Retype every record that appears below, unchanged.

_Task data_.
=====
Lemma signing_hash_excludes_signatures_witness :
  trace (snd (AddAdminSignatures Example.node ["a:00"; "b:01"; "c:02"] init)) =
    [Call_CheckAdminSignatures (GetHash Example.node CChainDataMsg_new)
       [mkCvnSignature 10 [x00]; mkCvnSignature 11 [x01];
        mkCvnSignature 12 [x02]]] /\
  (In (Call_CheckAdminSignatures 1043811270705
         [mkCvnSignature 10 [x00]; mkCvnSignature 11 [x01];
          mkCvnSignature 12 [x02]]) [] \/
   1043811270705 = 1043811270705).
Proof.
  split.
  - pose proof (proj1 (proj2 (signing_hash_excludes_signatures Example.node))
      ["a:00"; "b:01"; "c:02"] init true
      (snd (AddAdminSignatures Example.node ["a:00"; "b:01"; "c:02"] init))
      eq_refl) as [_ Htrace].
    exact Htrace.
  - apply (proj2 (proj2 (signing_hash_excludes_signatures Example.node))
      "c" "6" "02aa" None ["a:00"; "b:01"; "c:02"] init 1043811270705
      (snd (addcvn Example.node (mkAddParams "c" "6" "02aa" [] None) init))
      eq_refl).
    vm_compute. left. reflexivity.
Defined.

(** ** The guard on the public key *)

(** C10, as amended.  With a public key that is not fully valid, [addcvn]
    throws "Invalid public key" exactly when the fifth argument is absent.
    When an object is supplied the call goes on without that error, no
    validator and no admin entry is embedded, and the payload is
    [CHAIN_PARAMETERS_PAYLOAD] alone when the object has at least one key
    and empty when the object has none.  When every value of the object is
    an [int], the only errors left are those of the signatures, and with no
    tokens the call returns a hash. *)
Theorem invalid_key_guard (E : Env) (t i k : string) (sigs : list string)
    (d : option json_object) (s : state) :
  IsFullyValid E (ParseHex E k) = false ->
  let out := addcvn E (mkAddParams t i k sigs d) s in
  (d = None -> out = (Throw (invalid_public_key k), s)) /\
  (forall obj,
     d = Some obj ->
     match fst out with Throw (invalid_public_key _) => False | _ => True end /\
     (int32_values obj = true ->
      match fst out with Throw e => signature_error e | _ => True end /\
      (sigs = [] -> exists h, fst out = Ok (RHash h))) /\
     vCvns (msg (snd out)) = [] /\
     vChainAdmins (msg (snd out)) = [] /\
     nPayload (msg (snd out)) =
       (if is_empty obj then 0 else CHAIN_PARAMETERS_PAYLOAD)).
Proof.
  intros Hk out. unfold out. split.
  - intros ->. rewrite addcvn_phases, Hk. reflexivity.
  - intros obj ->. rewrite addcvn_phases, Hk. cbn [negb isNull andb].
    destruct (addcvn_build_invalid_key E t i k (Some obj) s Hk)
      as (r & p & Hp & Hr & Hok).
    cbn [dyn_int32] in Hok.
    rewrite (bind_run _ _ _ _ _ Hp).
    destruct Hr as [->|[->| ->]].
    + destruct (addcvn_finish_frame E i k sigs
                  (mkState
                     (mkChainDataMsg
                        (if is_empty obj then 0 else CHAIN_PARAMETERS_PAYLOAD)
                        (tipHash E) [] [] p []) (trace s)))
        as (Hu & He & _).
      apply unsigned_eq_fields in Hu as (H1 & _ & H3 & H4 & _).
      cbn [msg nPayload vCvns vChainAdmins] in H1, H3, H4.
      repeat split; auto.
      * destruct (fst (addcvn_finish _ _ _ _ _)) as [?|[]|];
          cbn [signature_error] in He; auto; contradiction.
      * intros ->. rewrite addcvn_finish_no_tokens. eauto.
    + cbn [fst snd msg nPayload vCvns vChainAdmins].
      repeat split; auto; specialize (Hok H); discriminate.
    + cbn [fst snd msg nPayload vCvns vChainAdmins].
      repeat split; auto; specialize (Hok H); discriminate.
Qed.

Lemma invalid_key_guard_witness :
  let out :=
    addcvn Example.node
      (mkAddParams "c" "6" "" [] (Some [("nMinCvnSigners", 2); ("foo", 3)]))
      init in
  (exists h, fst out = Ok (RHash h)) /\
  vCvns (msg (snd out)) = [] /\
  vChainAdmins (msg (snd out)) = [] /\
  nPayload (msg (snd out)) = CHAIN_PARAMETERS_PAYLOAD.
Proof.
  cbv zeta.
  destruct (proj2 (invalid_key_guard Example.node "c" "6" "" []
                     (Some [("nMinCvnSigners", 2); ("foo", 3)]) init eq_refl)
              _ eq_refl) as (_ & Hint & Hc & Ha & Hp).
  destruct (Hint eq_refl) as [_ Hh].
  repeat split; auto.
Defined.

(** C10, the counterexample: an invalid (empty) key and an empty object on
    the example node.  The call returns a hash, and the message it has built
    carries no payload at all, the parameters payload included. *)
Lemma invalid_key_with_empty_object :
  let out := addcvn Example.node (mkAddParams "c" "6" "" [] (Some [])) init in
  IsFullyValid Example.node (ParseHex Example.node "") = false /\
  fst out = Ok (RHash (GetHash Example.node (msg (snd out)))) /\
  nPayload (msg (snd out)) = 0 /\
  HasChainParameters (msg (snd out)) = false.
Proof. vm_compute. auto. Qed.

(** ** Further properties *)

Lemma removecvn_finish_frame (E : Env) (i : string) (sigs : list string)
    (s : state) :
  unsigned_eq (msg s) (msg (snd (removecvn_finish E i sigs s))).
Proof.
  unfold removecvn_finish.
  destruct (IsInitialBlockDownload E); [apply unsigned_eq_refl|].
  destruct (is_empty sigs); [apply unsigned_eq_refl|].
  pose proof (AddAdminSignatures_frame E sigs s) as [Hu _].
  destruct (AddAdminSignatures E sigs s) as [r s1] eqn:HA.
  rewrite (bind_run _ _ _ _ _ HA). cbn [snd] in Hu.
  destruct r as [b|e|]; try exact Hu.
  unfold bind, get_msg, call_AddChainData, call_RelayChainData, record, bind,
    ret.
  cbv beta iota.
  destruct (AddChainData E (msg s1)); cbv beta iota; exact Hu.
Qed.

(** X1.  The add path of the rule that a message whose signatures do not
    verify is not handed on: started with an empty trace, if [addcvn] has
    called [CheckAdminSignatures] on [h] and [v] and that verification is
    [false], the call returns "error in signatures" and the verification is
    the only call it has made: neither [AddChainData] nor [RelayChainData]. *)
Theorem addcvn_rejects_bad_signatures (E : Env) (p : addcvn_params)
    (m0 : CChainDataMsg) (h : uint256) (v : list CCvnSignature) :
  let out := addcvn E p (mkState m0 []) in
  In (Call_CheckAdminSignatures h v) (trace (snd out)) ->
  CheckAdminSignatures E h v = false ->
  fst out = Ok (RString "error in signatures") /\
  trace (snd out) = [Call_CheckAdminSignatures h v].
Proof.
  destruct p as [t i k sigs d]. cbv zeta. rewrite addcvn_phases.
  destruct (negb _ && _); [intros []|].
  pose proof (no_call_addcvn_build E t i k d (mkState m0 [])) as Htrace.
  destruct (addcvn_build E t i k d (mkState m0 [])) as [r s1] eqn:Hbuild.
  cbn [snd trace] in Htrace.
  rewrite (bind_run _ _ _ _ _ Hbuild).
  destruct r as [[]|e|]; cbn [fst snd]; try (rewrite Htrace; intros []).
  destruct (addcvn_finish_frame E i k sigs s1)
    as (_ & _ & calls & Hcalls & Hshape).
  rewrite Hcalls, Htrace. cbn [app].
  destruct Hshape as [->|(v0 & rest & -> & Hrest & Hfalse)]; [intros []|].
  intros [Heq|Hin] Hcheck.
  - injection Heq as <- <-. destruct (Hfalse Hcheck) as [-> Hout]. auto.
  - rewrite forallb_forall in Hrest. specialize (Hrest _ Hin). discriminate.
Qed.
=====
_Problem solution_.
Lemma signing_hash_excludes_signatures_witness :
  trace (snd (AddAdminSignatures Example.node ["a:00"; "b:01"; "c:02"] init)) =
    [Call_CheckAdminSignatures (GetHash Example.node CChainDataMsg_new)
       [mkCvnSignature 10 [x00]; mkCvnSignature 11 [x01];
        mkCvnSignature 12 [x02]]] /\
  (In (Call_CheckAdminSignatures 1043811270705
         [mkCvnSignature 10 [x00]; mkCvnSignature 11 [x01];
          mkCvnSignature 12 [x02]]) [] \/
   1043811270705 = 1043811270705).
Proof.
  split.
  - pose proof (proj1 (proj2 (signing_hash_excludes_signatures Example.node))
      ["a:00"; "b:01"; "c:02"] init true
      (snd (AddAdminSignatures Example.node ["a:00"; "b:01"; "c:02"] init))
      eq_refl) as [_ Htrace].
    exact Htrace.
  - apply (proj2 (proj2 (signing_hash_excludes_signatures Example.node))
      "c" "6" "02aa" None ["a:00"; "b:01"; "c:02"] init 1043811270705
      (snd (addcvn Example.node (mkAddParams "c" "6" "02aa" [] None) init))
      eq_refl).
    vm_compute. left. reflexivity.
Defined.

(** ** The guard on the public key *)

(** C10, as amended.  With a public key that is not fully valid, [addcvn]
    throws "Invalid public key" exactly when the fifth argument is absent.
    When an object is supplied the call goes on without that error, no
    validator and no admin entry is embedded, and the payload is
    [CHAIN_PARAMETERS_PAYLOAD] alone when the object has at least one key
    and empty when the object has none.  When every value of the object is
    an [int], the only errors left are those of the signatures, and with no
    tokens the call returns a hash. *)
Theorem invalid_key_guard (E : Env) (t i k : string) (sigs : list string)
    (d : option json_object) (s : state) :
  IsFullyValid E (ParseHex E k) = false ->
  let out := addcvn E (mkAddParams t i k sigs d) s in
  (d = None -> out = (Throw (invalid_public_key k), s)) /\
  (forall obj,
     d = Some obj ->
     match fst out with Throw (invalid_public_key _) => False | _ => True end /\
     (int32_values obj = true ->
      match fst out with Throw e => signature_error e | _ => True end /\
      (sigs = [] -> exists h, fst out = Ok (RHash h))) /\
     vCvns (msg (snd out)) = [] /\
     vChainAdmins (msg (snd out)) = [] /\
     nPayload (msg (snd out)) =
       (if is_empty obj then 0 else CHAIN_PARAMETERS_PAYLOAD)).
Proof.
  intros Hk out. unfold out. split.
  - intros ->. rewrite addcvn_phases, Hk. reflexivity.
  - intros obj ->. rewrite addcvn_phases, Hk. cbn [negb isNull andb].
    destruct (addcvn_build_invalid_key E t i k (Some obj) s Hk)
      as (r & p & Hp & Hr & Hok).
    cbn [dyn_int32] in Hok.
    rewrite (bind_run _ _ _ _ _ Hp).
    destruct Hr as [->|[->| ->]].
    + destruct (addcvn_finish_frame E i k sigs
                  (mkState
                     (mkChainDataMsg
                        (if is_empty obj then 0 else CHAIN_PARAMETERS_PAYLOAD)
                        (tipHash E) [] [] p []) (trace s)))
        as (Hu & He & _).
      apply unsigned_eq_fields in Hu as (H1 & _ & H3 & H4 & _).
      cbn [msg nPayload vCvns vChainAdmins] in H1, H3, H4.
      repeat split; auto.
      * destruct (fst (addcvn_finish _ _ _ _ _)) as [?|[]|];
          cbn [signature_error] in He; auto; contradiction.
      * intros ->. rewrite addcvn_finish_no_tokens. eauto.
    + cbn [fst snd msg nPayload vCvns vChainAdmins].
      repeat split; auto; specialize (Hok H); discriminate.
    + cbn [fst snd msg nPayload vCvns vChainAdmins].
      repeat split; auto; specialize (Hok H); discriminate.
Qed.

Lemma invalid_key_guard_witness :
  let out :=
    addcvn Example.node
      (mkAddParams "c" "6" "" [] (Some [("nMinCvnSigners", 2); ("foo", 3)]))
      init in
  (exists h, fst out = Ok (RHash h)) /\
  vCvns (msg (snd out)) = [] /\
  vChainAdmins (msg (snd out)) = [] /\
  nPayload (msg (snd out)) = CHAIN_PARAMETERS_PAYLOAD.
Proof.
  cbv zeta.
  destruct (proj2 (invalid_key_guard Example.node "c" "6" "" []
                     (Some [("nMinCvnSigners", 2); ("foo", 3)]) init eq_refl)
              _ eq_refl) as (_ & Hint & Hc & Ha & Hp).
  destruct (Hint eq_refl) as [_ Hh].
  repeat split; auto.
Defined.

(** C10, the counterexample: an invalid (empty) key and an empty object on
    the example node.  The call returns a hash, and the message it has built
    carries no payload at all, the parameters payload included. *)
Lemma invalid_key_with_empty_object :
  let out := addcvn Example.node (mkAddParams "c" "6" "" [] (Some [])) init in
  IsFullyValid Example.node (ParseHex Example.node "") = false /\
  fst out = Ok (RHash (GetHash Example.node (msg (snd out)))) /\
  nPayload (msg (snd out)) = 0 /\
  HasChainParameters (msg (snd out)) = false.
Proof. vm_compute. auto. Qed.

(** ** Further properties *)

Lemma removecvn_finish_frame (E : Env) (i : string) (sigs : list string)
    (s : state) :
  unsigned_eq (msg s) (msg (snd (removecvn_finish E i sigs s))).
Proof.
  unfold removecvn_finish.
  destruct (IsInitialBlockDownload E); [apply unsigned_eq_refl|].
  destruct (is_empty sigs); [apply unsigned_eq_refl|].
  pose proof (AddAdminSignatures_frame E sigs s) as [Hu _].
  destruct (AddAdminSignatures E sigs s) as [r s1] eqn:HA.
  rewrite (bind_run _ _ _ _ _ HA). cbn [snd] in Hu.
  destruct r as [b|e|]; try exact Hu.
  unfold bind, get_msg, call_AddChainData, call_RelayChainData, record, bind,
    ret.
  cbv beta iota.
  destruct (AddChainData E (msg s1)); cbv beta iota; exact Hu.
Qed.

(** X1.  The add path of the rule that a message whose signatures do not
    verify is not handed on: started with an empty trace, if [addcvn] has
    called [CheckAdminSignatures] on [h] and [v] and that verification is
    [false], the call returns "error in signatures" and the verification is
    the only call it has made: neither [AddChainData] nor [RelayChainData]. *)
Theorem addcvn_rejects_bad_signatures (E : Env) (p : addcvn_params)
    (m0 : CChainDataMsg) (h : uint256) (v : list CCvnSignature) :
  let out := addcvn E p (mkState m0 []) in
  In (Call_CheckAdminSignatures h v) (trace (snd out)) ->
  CheckAdminSignatures E h v = false ->
  fst out = Ok (RString "error in signatures") /\
  trace (snd out) = [Call_CheckAdminSignatures h v].
Proof.
  destruct p as [t i k sigs d]. cbv zeta. rewrite addcvn_phases.
  destruct (negb _ && _); [intros []|].
  pose proof (no_call_addcvn_build E t i k d (mkState m0 [])) as Htrace.
  destruct (addcvn_build E t i k d (mkState m0 [])) as [r s1] eqn:Hbuild.
  cbn [snd trace] in Htrace.
  rewrite (bind_run _ _ _ _ _ Hbuild).
  destruct r as [[]|e|]; cbn [fst snd]; try (rewrite Htrace; intros []).
  destruct (addcvn_finish_frame E i k sigs s1)
    as (_ & _ & calls & Hcalls & Hshape).
  rewrite Hcalls, Htrace. cbn [app].
  destruct Hshape as [->|(v0 & rest & -> & Hrest & Hfalse)]; [intros []|].
  intros [Heq|Hin] Hcheck.
  - injection Heq as <- <-. destruct (Hfalse Hcheck) as [-> Hout]. auto.
  - rewrite forallb_forall in Hrest. specialize (Hrest _ Hin). discriminate.
Qed.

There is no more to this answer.